SOURCE RECORDS Start Marker
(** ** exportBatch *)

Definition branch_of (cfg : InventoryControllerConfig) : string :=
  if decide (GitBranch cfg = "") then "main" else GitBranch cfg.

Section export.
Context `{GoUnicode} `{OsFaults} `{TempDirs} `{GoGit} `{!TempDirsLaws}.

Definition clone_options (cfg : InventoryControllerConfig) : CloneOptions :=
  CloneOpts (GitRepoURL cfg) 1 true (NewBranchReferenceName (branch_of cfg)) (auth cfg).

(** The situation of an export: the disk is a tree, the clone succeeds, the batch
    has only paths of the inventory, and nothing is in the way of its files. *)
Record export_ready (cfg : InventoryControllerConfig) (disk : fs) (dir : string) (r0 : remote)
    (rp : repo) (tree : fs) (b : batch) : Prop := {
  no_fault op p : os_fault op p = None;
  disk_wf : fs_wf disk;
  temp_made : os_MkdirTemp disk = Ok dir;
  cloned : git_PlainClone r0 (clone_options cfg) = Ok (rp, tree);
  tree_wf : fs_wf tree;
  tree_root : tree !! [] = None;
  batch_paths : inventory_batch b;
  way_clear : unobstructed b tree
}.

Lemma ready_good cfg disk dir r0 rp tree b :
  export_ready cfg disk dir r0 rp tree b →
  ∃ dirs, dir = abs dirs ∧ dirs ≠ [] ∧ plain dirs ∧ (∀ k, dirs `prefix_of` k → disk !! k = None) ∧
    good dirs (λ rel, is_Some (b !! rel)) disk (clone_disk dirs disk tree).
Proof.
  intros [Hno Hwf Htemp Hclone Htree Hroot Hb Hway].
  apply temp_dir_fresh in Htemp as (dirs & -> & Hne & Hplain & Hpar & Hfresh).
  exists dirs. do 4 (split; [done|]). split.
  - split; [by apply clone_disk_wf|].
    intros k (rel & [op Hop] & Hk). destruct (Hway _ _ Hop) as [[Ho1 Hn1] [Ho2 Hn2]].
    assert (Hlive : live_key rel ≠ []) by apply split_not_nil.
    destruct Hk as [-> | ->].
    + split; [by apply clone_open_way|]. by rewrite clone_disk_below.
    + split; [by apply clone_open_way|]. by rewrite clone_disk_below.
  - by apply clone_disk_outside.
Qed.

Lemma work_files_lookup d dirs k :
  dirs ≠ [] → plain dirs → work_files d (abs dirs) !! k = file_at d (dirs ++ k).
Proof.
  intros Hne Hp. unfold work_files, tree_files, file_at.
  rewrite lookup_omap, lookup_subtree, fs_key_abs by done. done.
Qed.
SOURCE RECORDS End Marker
SOURCE RECORDS Start Marker
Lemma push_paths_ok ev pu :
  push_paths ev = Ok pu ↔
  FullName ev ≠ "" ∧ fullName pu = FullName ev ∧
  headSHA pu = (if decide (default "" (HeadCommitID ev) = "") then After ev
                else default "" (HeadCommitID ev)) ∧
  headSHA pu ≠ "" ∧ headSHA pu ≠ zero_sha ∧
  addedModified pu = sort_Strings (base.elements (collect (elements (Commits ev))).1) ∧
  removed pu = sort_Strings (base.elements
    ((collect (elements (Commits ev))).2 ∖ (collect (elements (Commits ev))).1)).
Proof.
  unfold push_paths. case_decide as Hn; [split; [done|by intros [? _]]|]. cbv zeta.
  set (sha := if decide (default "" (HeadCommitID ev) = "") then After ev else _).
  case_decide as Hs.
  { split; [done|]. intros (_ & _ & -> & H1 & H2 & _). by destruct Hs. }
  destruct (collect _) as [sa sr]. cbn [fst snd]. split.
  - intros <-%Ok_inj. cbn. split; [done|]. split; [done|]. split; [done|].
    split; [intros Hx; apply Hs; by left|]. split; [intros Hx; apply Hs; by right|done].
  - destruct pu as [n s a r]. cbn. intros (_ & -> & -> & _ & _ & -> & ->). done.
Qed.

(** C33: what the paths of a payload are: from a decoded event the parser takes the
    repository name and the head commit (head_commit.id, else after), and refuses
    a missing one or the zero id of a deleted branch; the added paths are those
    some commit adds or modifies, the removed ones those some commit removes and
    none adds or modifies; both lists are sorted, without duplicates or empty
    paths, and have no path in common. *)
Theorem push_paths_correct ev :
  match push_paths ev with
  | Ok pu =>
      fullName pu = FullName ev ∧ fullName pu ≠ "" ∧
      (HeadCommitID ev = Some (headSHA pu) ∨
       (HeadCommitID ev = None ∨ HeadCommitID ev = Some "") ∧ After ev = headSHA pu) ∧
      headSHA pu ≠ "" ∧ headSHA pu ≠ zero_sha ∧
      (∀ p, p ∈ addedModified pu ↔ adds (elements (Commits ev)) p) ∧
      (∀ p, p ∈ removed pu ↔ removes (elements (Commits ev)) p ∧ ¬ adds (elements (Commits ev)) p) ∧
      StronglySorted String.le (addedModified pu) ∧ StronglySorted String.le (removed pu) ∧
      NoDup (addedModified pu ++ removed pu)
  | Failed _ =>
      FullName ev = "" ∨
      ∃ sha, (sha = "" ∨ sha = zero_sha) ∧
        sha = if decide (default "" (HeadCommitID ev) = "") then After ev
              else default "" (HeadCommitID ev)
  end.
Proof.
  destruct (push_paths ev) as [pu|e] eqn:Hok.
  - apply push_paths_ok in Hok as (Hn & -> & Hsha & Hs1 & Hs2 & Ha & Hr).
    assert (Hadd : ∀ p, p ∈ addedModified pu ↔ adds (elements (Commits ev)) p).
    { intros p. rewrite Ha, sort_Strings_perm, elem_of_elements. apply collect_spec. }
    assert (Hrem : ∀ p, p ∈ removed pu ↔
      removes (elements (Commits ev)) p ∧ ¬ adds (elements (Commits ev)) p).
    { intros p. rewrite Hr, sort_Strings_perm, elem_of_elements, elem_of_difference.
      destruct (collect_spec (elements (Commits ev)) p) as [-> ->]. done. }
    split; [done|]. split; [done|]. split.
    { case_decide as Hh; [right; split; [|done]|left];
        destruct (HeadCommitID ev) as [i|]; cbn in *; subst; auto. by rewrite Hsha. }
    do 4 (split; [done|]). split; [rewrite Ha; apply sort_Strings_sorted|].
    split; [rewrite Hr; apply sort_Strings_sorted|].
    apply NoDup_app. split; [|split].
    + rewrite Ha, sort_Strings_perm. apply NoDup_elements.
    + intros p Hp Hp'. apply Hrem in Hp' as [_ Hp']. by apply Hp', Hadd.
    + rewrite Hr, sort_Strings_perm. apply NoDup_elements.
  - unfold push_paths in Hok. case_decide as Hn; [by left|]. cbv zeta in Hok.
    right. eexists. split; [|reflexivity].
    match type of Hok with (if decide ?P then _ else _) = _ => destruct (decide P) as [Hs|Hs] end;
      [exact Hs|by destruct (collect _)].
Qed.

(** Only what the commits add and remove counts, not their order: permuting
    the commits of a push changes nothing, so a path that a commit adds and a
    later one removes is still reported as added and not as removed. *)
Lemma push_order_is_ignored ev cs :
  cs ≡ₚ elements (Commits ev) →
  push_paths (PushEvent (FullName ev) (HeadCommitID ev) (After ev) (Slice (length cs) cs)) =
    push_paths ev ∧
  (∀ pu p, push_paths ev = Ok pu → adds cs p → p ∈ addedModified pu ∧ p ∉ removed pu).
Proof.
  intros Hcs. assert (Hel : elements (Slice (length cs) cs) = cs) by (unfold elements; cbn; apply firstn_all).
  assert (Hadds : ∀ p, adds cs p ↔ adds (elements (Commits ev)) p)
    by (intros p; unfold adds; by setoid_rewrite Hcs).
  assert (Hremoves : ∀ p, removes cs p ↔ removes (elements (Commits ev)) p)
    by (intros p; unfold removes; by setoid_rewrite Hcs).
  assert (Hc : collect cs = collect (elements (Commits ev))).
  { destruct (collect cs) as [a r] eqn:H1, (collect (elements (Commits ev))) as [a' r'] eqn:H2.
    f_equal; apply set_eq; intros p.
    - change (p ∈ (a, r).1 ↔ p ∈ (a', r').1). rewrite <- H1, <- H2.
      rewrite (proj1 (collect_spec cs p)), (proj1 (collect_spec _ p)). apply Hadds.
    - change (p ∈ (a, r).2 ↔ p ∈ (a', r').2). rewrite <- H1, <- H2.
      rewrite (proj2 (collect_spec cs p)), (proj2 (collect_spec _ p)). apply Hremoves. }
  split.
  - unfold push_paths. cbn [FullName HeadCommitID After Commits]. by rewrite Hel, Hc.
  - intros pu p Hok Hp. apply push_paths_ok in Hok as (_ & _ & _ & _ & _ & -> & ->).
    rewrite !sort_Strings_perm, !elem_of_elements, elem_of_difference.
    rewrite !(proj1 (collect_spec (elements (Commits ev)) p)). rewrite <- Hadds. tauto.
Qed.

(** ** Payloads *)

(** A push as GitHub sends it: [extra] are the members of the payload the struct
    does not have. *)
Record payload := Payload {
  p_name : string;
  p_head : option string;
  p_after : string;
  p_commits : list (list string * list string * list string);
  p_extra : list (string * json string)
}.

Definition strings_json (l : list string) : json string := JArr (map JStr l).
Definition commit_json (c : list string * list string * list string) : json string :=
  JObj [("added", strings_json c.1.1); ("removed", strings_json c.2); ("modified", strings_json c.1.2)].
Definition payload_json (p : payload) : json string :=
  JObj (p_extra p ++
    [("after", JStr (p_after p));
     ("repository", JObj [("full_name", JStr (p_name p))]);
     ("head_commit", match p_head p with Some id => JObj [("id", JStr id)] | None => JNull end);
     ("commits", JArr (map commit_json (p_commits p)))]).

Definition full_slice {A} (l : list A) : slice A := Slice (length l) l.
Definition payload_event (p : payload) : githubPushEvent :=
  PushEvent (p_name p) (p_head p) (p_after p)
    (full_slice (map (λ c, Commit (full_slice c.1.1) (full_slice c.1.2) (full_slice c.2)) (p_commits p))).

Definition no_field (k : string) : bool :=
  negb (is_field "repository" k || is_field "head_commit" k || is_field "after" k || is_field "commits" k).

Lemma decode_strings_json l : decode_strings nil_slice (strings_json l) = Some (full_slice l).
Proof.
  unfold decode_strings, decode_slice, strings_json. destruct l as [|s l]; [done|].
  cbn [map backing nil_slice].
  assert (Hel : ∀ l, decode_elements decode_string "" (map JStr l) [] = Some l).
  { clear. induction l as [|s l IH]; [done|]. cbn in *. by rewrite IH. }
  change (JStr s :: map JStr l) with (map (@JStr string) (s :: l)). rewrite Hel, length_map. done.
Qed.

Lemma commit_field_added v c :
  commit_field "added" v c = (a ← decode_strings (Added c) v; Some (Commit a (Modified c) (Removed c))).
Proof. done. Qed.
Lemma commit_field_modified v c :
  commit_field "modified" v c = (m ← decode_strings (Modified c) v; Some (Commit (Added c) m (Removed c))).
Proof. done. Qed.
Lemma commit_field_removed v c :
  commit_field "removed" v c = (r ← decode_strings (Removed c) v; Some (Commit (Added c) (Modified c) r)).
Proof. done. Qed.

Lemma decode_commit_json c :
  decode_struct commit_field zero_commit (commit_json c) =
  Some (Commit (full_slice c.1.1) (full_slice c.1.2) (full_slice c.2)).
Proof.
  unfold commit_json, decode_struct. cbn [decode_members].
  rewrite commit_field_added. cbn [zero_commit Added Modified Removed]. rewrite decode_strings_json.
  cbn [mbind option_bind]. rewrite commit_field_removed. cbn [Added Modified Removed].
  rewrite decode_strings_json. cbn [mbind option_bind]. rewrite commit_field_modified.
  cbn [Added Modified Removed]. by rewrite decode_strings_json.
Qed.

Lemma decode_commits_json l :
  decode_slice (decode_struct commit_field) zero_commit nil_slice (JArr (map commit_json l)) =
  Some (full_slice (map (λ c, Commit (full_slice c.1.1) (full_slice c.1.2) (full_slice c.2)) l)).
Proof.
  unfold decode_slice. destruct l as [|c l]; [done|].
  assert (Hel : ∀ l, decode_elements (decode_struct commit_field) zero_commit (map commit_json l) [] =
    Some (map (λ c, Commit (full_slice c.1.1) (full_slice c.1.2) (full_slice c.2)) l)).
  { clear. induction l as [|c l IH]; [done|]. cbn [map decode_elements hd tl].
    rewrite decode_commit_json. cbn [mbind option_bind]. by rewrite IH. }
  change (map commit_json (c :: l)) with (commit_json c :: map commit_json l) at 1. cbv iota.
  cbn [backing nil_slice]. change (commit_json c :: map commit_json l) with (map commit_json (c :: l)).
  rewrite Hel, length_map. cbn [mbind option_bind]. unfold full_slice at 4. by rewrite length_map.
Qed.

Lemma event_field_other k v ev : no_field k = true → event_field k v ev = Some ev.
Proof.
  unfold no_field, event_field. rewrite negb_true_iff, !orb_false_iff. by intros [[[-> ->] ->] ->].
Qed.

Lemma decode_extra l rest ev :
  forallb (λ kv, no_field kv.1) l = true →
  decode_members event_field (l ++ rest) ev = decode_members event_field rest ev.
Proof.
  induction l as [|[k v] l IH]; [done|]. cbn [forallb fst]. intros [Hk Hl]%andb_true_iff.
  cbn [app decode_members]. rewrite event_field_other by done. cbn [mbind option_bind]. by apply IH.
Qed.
SOURCE RECORDS End Marker
* **WHAT IS BEING ASKED**:
From the records above, copy out the line with "(Modified c) r)).", the line with "rewrite commit_field_added. cbn", and every line between them, word for word.

* **TASK SOLUTION**:
  commit_field "removed" v c = (r ← decode_strings (Removed c) v; Some (Commit (Added c) (Modified c) r)).
Proof. done. Qed.

Lemma decode_commit_json c :
  decode_struct commit_field zero_commit (commit_json c) =
  Some (Commit (full_slice c.1.1) (full_slice c.1.2) (full_slice c.2)).
Proof.
  unfold commit_json, decode_struct. cbn [decode_members].
  rewrite commit_field_added. cbn [zero_commit Added Modified Removed]. rewrite decode_strings_json.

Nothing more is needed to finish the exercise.